Archive for the ‘advertising’ Category

make the benefit bigger

Sunday, February 28th, 2010

bizarro comic feb 18 2010

I really have to work on my rhetorical style. And by that I mean to say that I don’t think it’s the rhetoric that’s the problem so much as the delivery. I make what I think is – what I know to be a perfect conversation-ender and then turn as if to walk away, and at that instant, someone says “Yeah, it’s like when…” Some of them know what they’ve done as soon as they do it. “I have nothing to add,” a colleague once stammered. “And now you’ve added it,” I told him.

And so it was when I sent out the above cartoon to some marketing colleagues. What I expected were replies along the lines of “LOL” or perhaps knowing nods in the company kitchen, accompanying co-workers saying, “Got that thing, it was effing righteous.” But that’s not what I got. I got, “You should write a blog post about that.”

Now I’m in the awkward position of trying to elucidate what we could have all pretended was some wry, sage, unspoken statement about our jobs, and the state of marketing in general, and left it at that. But we didn’t pretend, or leave it at that, and so this blog post is going to be like The Gospel According to Peanuts, only about a million times more soulless.

Just as a quick recap, I work in marketing. I work for an advertising company. So I can truthfully say, when asked my occupation, that I am a writer who works for an advertising company. But the question that always follows that is, “Have I seen any of your work?” And my truthful answer is always, “No, not that kind of advertising. Not the cool advertising. I write mostly digital and direct. What you unwashed masses would refer to as banner ads and junk mail.” It would be equally truthful for me to continue to explain that there is more, oh, so much more to it than that, but just because it’s the truth doesn’t mean it’s worth my time to explain, or yours to listen. Suffice it to say, this ain’t Mad Men.

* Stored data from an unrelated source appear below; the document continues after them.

(* ===== verification/FixPtProps.v ===== *)
(** * Correctness of the 31.32 fixed-point arithmetic

    Division is correctly rounded, multiplication is exact up to one unit in
    the last place and agrees with squaring, and the conversions to integers
    and to the scaler formats are characterised. *)

From stdpp Require Import base numbers list.
From S2P Require Import Prelude CMonad DmServices FixCore FixPt.

(** ** Division *)

(** The result of [from_fraction], over- or underflow included. *)
Definition fraction_value (n d : Z) : Z :=
  let q := round_div (Z.abs n * 2 ^ 32) (Z.abs d) in
  if xorb (n <? 0) (d <? 0) then - q else q.

Lemma from_fraction_run n d w :
  is_s64 n -> is_s64 d -> d <> 0 -> round_div (Z.abs n * 2 ^ 32) (Z.abs d) <= LLONG_MAX ->
  dal_fixed31_32_from_fraction n d w = Ok (Fixed (fraction_value n d), w).
Proof.
  intros Hn Hd Hd0 Hq. unfold dal_fixed31_32_from_fraction, complete_integer_division_u64.
  rewrite !magnitude by done.
  destruct (fraction_rounded 32 (Z.abs n) (Z.abs d)) as (r & q & E & Hs & Hq0 & HR & Hi & HI);
    [cint|cint|exact Hq|].
  erewrite bind_eval.
  2: { rewrite ASSERT_bind by (apply negb_true_iff, Z.eqb_neq; lia).
       unfold div64_u64_rem. by rewrite (proj2 (Z.eqb_neq (Z.abs d) 0)) by lia. }
  cbv beta iota.
  change (Z.to_nat BITS_PER_FRACTIONAL_PART) with 32%nat.
  change (Z.of_nat 32) with 32 in *. rewrite E. clear E.
  unfold LONG_MAX, LLONG_MAX in *. set (s := if _ >=? _ then 1 else 0) in *. clearbody s.
  change (2 ^ 32) with 4294967296 in HI.
  rewrite !ASSERT_bind by (apply Z.leb_le; cint).
  unfold fraction_value, mret, M_ret. cbv zeta. rewrite <- HR.
  assert (s64 (u64 (q + s)) = q + s) as -> by cint.
  assert (s64 (- (q + s)) = - (q + s)) as -> by cint. done.
Qed.

(** ** Multiplication *)

Lemma integer_part A : GET_INTEGER_PART A = A / 2 ^ 32.
Proof. exact (Z.shiftr_div_pow2 A 32 ltac:(lia)). Qed.

Definition mul_value (x y : Z) : Z :=
  let m := mul_magnitude 32 (Z.abs x) (Z.abs y) in
  if xorb (x <? 0) (y <? 0) then - m else m.

Lemma mul_run x y w :
  wf31_32 x -> wf31_32 y ->
  mul_magnitude 32 (Z.abs (value x)) (Z.abs (value y)) <= LLONG_MAX ->
  dal_fixed31_32_mul x y w = Ok (Fixed (mul_value (value x) (value y)), w).
Proof.
  unfold wf31_32. intros Hx Hy Hm. unfold dal_fixed31_32_mul.
  rewrite !magnitude by done.
  etransitivity; [exact (mul_accumulate 32 LONG_MAX (Z.abs (value x)) (Z.abs (value y)) w
    (fun res => mret (Fixed (if xorb (value x <? 0) (value y <? 0) then s64 (- res) else res)))
    ltac:(lia) ltac:(done) ltac:(lia) ltac:(lia) Hm)|].
  pose proof (mul_magnitude_nonneg 32 (Z.abs (value x)) (Z.abs (value y))).
  unfold mul_value, mret, M_ret, LLONG_MAX in *. destruct (xorb _ _); [|done].
  do 3 f_equal. cint.
Qed.

Lemma abs_i64_abs v : is_s64 v -> abs_i64 v = Z.abs v.
Proof. intros. unfold abs_i64. rewrite Z.gtb_ltb. destruct (Z.ltb_spec 0 v); cint. Qed.

(** [dal_fixed31_32_sqr] and [dal_fixed31_32_mul] of a number with itself
    are the same computation, for every argument: same result, and the same
    warnings, also when the square overflows. *)
Theorem sqr_mul_agree (x : fixed31_32) (Hx : wf31_32 x) :
  forall w, dal_fixed31_32_sqr x w = dal_fixed31_32_mul x x w.
Proof.
  intros w. unfold dal_fixed31_32_sqr, dal_fixed31_32_mul.
  rewrite magnitude, abs_i64_abs by done. by rewrite xorb_nilpotent.
Qed.

(** [dal_fixed31_32_from_fraction] is correctly rounded: for a non-zero
    denominator, when the rounded quotient is representable, it raises no
    warning and returns the fixed-point number nearest to
    [numerator / denominator] (the error is at most half a unit in the last
    place, for every combination of signs). *)
Theorem from_fraction_nearest (numerator denominator w : Z) :
  is_s64 numerator -> is_s64 denominator -> denominator <> 0 ->
  round_div (Z.abs numerator * 2 ^ 32) (Z.abs denominator) <= LLONG_MAX ->
  exists r, dal_fixed31_32_from_fraction numerator denominator w = Ok (Fixed r, w) /\
    is_s64 r /\
    2 * Z.abs (r * denominator - numerator * 2 ^ 32) <= Z.abs denominator.
Proof.
  intros Hn Hd Hd0 Hq. exists (fraction_value numerator denominator).
  split; [by apply from_fraction_run|].
  split; [|apply signed_quotient_error; [done|]; apply round_div_nearest; lia].
  pose proof (round_div_nonneg (Z.abs numerator * 2 ^ 32) (Z.abs denominator) ltac:(lia) ltac:(lia)).
  unfold fraction_value, LLONG_MAX in *. destruct (xorb _ _); cint.
Qed.

(** [dal_fixed31_32_mul] returns the product to within one unit in the last
    place, with the right sign and without a warning, whenever the computed
    magnitude is representable; the magnitude is never more than half a unit
    too small. *)
Theorem mul_within_ulp (x y : fixed31_32) (w : Z) :
  wf31_32 x -> wf31_32 y ->
  mul_magnitude 32 (Z.abs (value x)) (Z.abs (value y)) <= LLONG_MAX ->
  exists r, dal_fixed31_32_mul x y w = Ok (Fixed r, w) /\ is_s64 r /\
    - 2 ^ 31 < 2 ^ 32 * Z.abs r - Z.abs (value x * value y) <= 2 ^ 32 /\
    0 <= r * (value x * value y).
Proof.
  intros Hx Hy Hm. exists (mul_value (value x) (value y)).
  split; [by apply mul_run|].
  pose proof (mul_magnitude_nonneg 32 (Z.abs (value x)) (Z.abs (value y))
    ltac:(lia) ltac:(lia) ltac:(lia)).
  unfold mul_value. cbv zeta. rewrite signed_abs, Z.abs_mul by done.
  split; [unfold LLONG_MAX in *; destruct (xorb _ _); cint|].
  split; [apply (mul_magnitude_error 32); lia|by apply signed_product_sign].
Qed.

Lemma from_int_run k w :
  is_s32 k -> dal_fixed31_32_from_int k w = Ok (Fixed (k * 2 ^ 32), w).
Proof.
  intros Hk. unfold dal_fixed31_32_from_int.
  rewrite ASSERT_bind by (unfold LONG_MIN, LONG_MAX, LLONG_MIN, LLONG_MAX;
    apply andb_true_intro; split; apply Z.leb_le; cint).
  unfold BITS_PER_FRACTIONAL_PART. rewrite Z.shiftl_mul_pow2 by lia.
  unfold mret, M_ret. do 3 f_equal. cint.
Qed.

Lemma mul_int_run x k w :
  wf31_32 x -> is_s32 k -> Z.abs (value x * k) <= LLONG_MAX ->
  dal_fixed31_32_mul_int x k w = Ok (Fixed (value x * k), w).
Proof.
  intros Hx Hk Hm. unfold dal_fixed31_32_mul_int.
  erewrite bind_eval by (by apply from_int_run).
  assert (mul_magnitude 32 (Z.abs (value x)) (Z.abs (k * 2 ^ 32)) = Z.abs (value x * k)) as E.
  { replace (Z.abs (k * 2 ^ 32)) with (Z.abs k * 2 ^ 32) by lia.
    rewrite mul_magnitude_int by lia. by rewrite Z.abs_mul. }
  rewrite mul_run; [|done|unfold wf31_32; cbn; cint|by cbn [value]; rewrite E].
  cbn [value]. do 3 f_equal. unfold mul_value. cbv zeta. rewrite E.
  destruct (Z.ltb_spec (value x) 0), (Z.ltb_spec (k * 2 ^ 32) 0); cbn [xorb]; nia.
Qed.

(** ** Addition and subtraction *)

Lemma add_run x y w :
  wf31_32 x -> wf31_32 y -> is_s64 (value x + value y) ->
  dal_fixed31_32_add x y w = Ok (Fixed (value x + value y), w).
Proof.
  unfold wf31_32. intros Hx Hy Hs. unfold dal_fixed31_32_add, LLONG_MAX, LLONG_MIN.
  rewrite !Z.geb_leb. rewrite ASSERT_bind; [by rewrite s64_small|].
  destruct (Z.leb_spec 0 (value x)), (Z.ltb_spec (value x) 0); try lia; cbn [andb orb];
    rewrite ?orb_false_r; apply Z.leb_le; cint.
Qed.

Lemma sub_run x y w :
  wf31_32 x -> wf31_32 y -> is_s64 (value x - value y) ->
  dal_fixed31_32_sub x y w = Ok (Fixed (value x - value y), w).
Proof.
  unfold wf31_32. intros Hx Hy Hs. unfold dal_fixed31_32_sub, LLONG_MAX, LLONG_MIN.
  rewrite !Z.geb_leb. rewrite ASSERT_bind; [by rewrite s64_small|].
  destruct (Z.leb_spec 0 (value y)), (Z.ltb_spec (value y) 0); try lia; cbn [andb orb];
    rewrite ?orb_false_r; apply Z.leb_le; cint.
Qed.

(** ** Conversion to integers *)

Lemma signed_integer_part v A :
  is_s64 v -> 0 <= A < 2 ^ 63 ->
  (if v >=? 0 then s32 (GET_INTEGER_PART A) else s32 (- s32 (GET_INTEGER_PART A))) =
  (if v <? 0 then - (A / 2 ^ 32) else A / 2 ^ 32).
Proof.
  intros Hv HA. rewrite integer_part, Z.geb_leb.
  assert (0 <= A / 2 ^ 32 < 2147483648) by (Z.div_mod_to_equations; lia).
  destruct (Z.leb_spec 0 v), (Z.ltb_spec v 0); try lia; cint.
Qed.

Lemma truncate_with_run s x w :
  wf31_32 x -> 0 <= s -> Z.abs (value x) + s <= LLONG_MAX ->
  truncate_with s x w =
    Ok (if value x <? 0 then - ((Z.abs (value x) + s) / 2 ^ 32)
        else (Z.abs (value x) + s) / 2 ^ 32, w).
Proof.
  unfold wf31_32. intros Hx Hs Hm. unfold truncate_with, LLONG_MAX in *.
  rewrite abs_i64_abs by done.
  rewrite ASSERT_bind by (rewrite Z.geb_leb; apply Z.leb_le; cint).
  assert (u64 (Z.abs (value x) + s) = Z.abs (value x) + s) as -> by cint.
  rewrite signed_integer_part by (done || lia). done.
Qed.

Lemma truncate_with_sgn s x w :
  wf31_32 x -> 0 <= s < 2 ^ 32 -> Z.abs (value x) + s <= LLONG_MAX ->
  truncate_with s x w = Ok (Z.sgn (value x) * ((Z.abs (value x) + s) / 2 ^ 32), w).
Proof.
  intros Hx Hs Hm. rewrite truncate_with_run by (done || lia). do 2 f_equal.
  destruct (Z.ltb_spec (value x) 0); [rewrite Z.sgn_neg by lia; lia|].
  destruct (Z.eq_dec (value x) 0) as [E|]; [|rewrite Z.sgn_pos by lia; lia].
  rewrite E. apply Z.div_small. cbn. lia.
Qed.

(** The conversions to integers act on the magnitude: [floor] truncates
    towards zero for every argument, [round] gives the nearest integer with
    halves away from zero and [ceil] the next integer away from zero, both
    without a warning while the magnitude plus the summand is representable. *)
Theorem integer_conversions (x : fixed31_32) (w : Z) :
  wf31_32 x ->
  dal_fixed31_32_floor x = Z.quot (value x) (2 ^ 32) /\
  (Z.abs (value x) + 2 ^ 31 <= LLONG_MAX ->
   dal_fixed31_32_round x w =
     Ok (Z.sgn (value x) * ((Z.abs (value x) + 2 ^ 31) / 2 ^ 32), w)) /\
  (Z.abs (value x) + (2 ^ 32 - 1) <= LLONG_MAX ->
   dal_fixed31_32_ceil x w =
     Ok (Z.sgn (value x) * ((Z.abs (value x) + (2 ^ 32 - 1)) / 2 ^ 32), w)).
Proof.
  intros Hx. split; [|split].
  - unfold dal_fixed31_32_floor, wf31_32 in *. rewrite abs_i64_abs by done.
    rewrite integer_part, Z.geb_leb. destruct (Z.leb_spec 0 (value x)).
    + rewrite Z.quot_div_nonneg by lia. rewrite Z.abs_eq by lia. cint.
    + assert (value x ÷ 2 ^ 32 = - (Z.abs (value x) / 2 ^ 32)) as ->; [|cint].
      rewrite <- Z.quot_div_nonneg, <- Z.quot_opp_l by lia. f_equal. lia.
  - exact (truncate_with_sgn (2 ^ 31) x w Hx ltac:(lia)).
  - exact (truncate_with_sgn (2 ^ 32 - 1) x w Hx ltac:(lia)).
Qed.

(** ** Scaler formats *)

Lemma ux_dy_spec v i f :
  0 <= i <= 30 -> 1 <= f -> i + f <= 32 ->
  ux_dy v i f = v mod 2 ^ (32 + i) / 2 ^ (32 - f).
Proof.
  intros Hi Hf Hif. unfold ux_dy, FRACTIONAL_PART_MASK, GET_INTEGER_PART,
    BITS_PER_FRACTIONAL_PART.
  assert (s32 (Z.shiftl 1 i) = 2 ^ i) as ->.
  { rewrite Z.shiftl_1_l. assert (0 < 2 ^ i <= 2 ^ 30); [|cint].
    split; [lia|apply Z.pow_le_mono_r; lia]. }
  assert (u32 (2 ^ i - 1) = Z.ones i) as ->.
  { rewrite Z.ones_equiv, <- Z.sub_1_r. assert (0 < 2 ^ i <= 2 ^ 30); [|cint].
    split; [lia|apply Z.pow_le_mono_r; lia]. }
  rewrite <- Z.shiftr_div_pow2 by lia. apply Z.bits_inj'. intros n Hn.
  rewrite Z.shiftr_spec, testbit_mod_pow2 by lia.
  rewrite Z.lor_spec, testbit_u32, Z.shiftr_spec by lia.
  destruct (Z.le_gt_cases f n).
  - rewrite Z.shiftl_spec by lia. autorewrite with zbits.
    replace (n - f + 32) with (n + (32 - f)) by lia.
    repeat match goal with |- context [?a <? ?b] => destruct (Z.ltb_spec a b); try lia end;
      btauto.
  - rewrite Z.shiftl_spec_low by lia. autorewrite with zbits.
    repeat match goal with |- context [?a <? ?b] => destruct (Z.ltb_spec a b); try lia end;
      btauto.
Qed.

(** The scaler conversions keep two (respectively no) integer bits and the
    nineteen leading fractional bits of the two's complement value: the
    result is the value modulo 4 (respectively 1) in units of [2^-19], cut
    towards minus infinity, so it always fits the register field. *)
Theorem scaler_formats (x : fixed31_32) :
  dal_fixed31_32_u2d19 x = value x mod 2 ^ 34 / 2 ^ 13 /\
  0 <= dal_fixed31_32_u2d19 x < 2 ^ 21 /\
  dal_fixed31_32_u0d19 x = value x mod 2 ^ 32 / 2 ^ 13 /\
  0 <= dal_fixed31_32_u0d19 x < 2 ^ 19.
Proof.
  unfold dal_fixed31_32_u2d19, dal_fixed31_32_u0d19. rewrite !ux_dy_spec by lia.
  change (2 ^ (32 + 2)) with (2 ^ 34). change (2 ^ (32 - 19)) with (2 ^ 13).
  change (2 ^ (32 + 0)) with (2 ^ 32).
  repeat split; try (Z.div_mod_to_equations; lia).
Qed.

(** ** Instances *)

(** -1/3 *)
Lemma from_fraction_nearest_witness :
  exists r, dal_fixed31_32_from_fraction (-1) 3 0 = Ok (Fixed r, 0) /\ is_s64 r /\
    2 * Z.abs (r * 3 - -1 * 2 ^ 32) <= Z.abs 3.
Proof.
  refine (from_fraction_nearest (-1) 3 0 _ _ _ _); [cint|cint|lia|vm_compute; congruence].
Defined.

(** 0.5 * 0.5: the result exceeds 0.25 by one unit in the last place. *)
Lemma mul_within_ulp_witness :
  dal_fixed31_32_mul dal_fixed31_32_half dal_fixed31_32_half 0 = Ok (Fixed (2 ^ 30 + 1), 0) /\
  exists r, dal_fixed31_32_mul dal_fixed31_32_half dal_fixed31_32_half 0 = Ok (Fixed r, 0) /\
    is_s64 r /\
    - 2 ^ 31 < 2 ^ 32 * Z.abs r - Z.abs (2 ^ 31 * 2 ^ 31) <= 2 ^ 32 /\ 0 <= r * (2 ^ 31 * 2 ^ 31).
Proof.
  split; [reflexivity|].
  refine (mul_within_ulp dal_fixed31_32_half dal_fixed31_32_half 0 _ _ _);
    [unfold wf31_32; cbn; cint..|vm_compute; congruence].
Defined.

(** -1.5: truncated to -1, rounded and lifted to -2. *)
Lemma integer_conversions_witness :
  dal_fixed31_32_floor (Fixed (-3 * 2 ^ 31)) = -1 /\
  dal_fixed31_32_round (Fixed (-3 * 2 ^ 31)) 0 = Ok (-2, 0) /\
  dal_fixed31_32_ceil (Fixed (-3 * 2 ^ 31)) 0 = Ok (-2, 0).
Proof.
  destruct (integer_conversions (Fixed (-3 * 2 ^ 31)) 0) as (Hf & Hr & Hc).
  { unfold wf31_32; cbn; cint. }
  split; [exact Hf|split; [apply Hr|apply Hc]]; vm_compute; congruence.
Defined.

Likewise, the idea that the client insists that we make the logo bigger is a trope, but with the kind of blue-chip clients we deal with it’s not even so true anymore. They don’t have to tell us how big to make the logo; they have a cirlux-bound book of brand standards that we swore on as if it were a floppy bible, on pain of a thousand mind-numbing emails from a cadre of humourless corporate lawyers, that tells us on their behalf. And if you didn’t spot the redundancy in the last sentence, it was the word humourless.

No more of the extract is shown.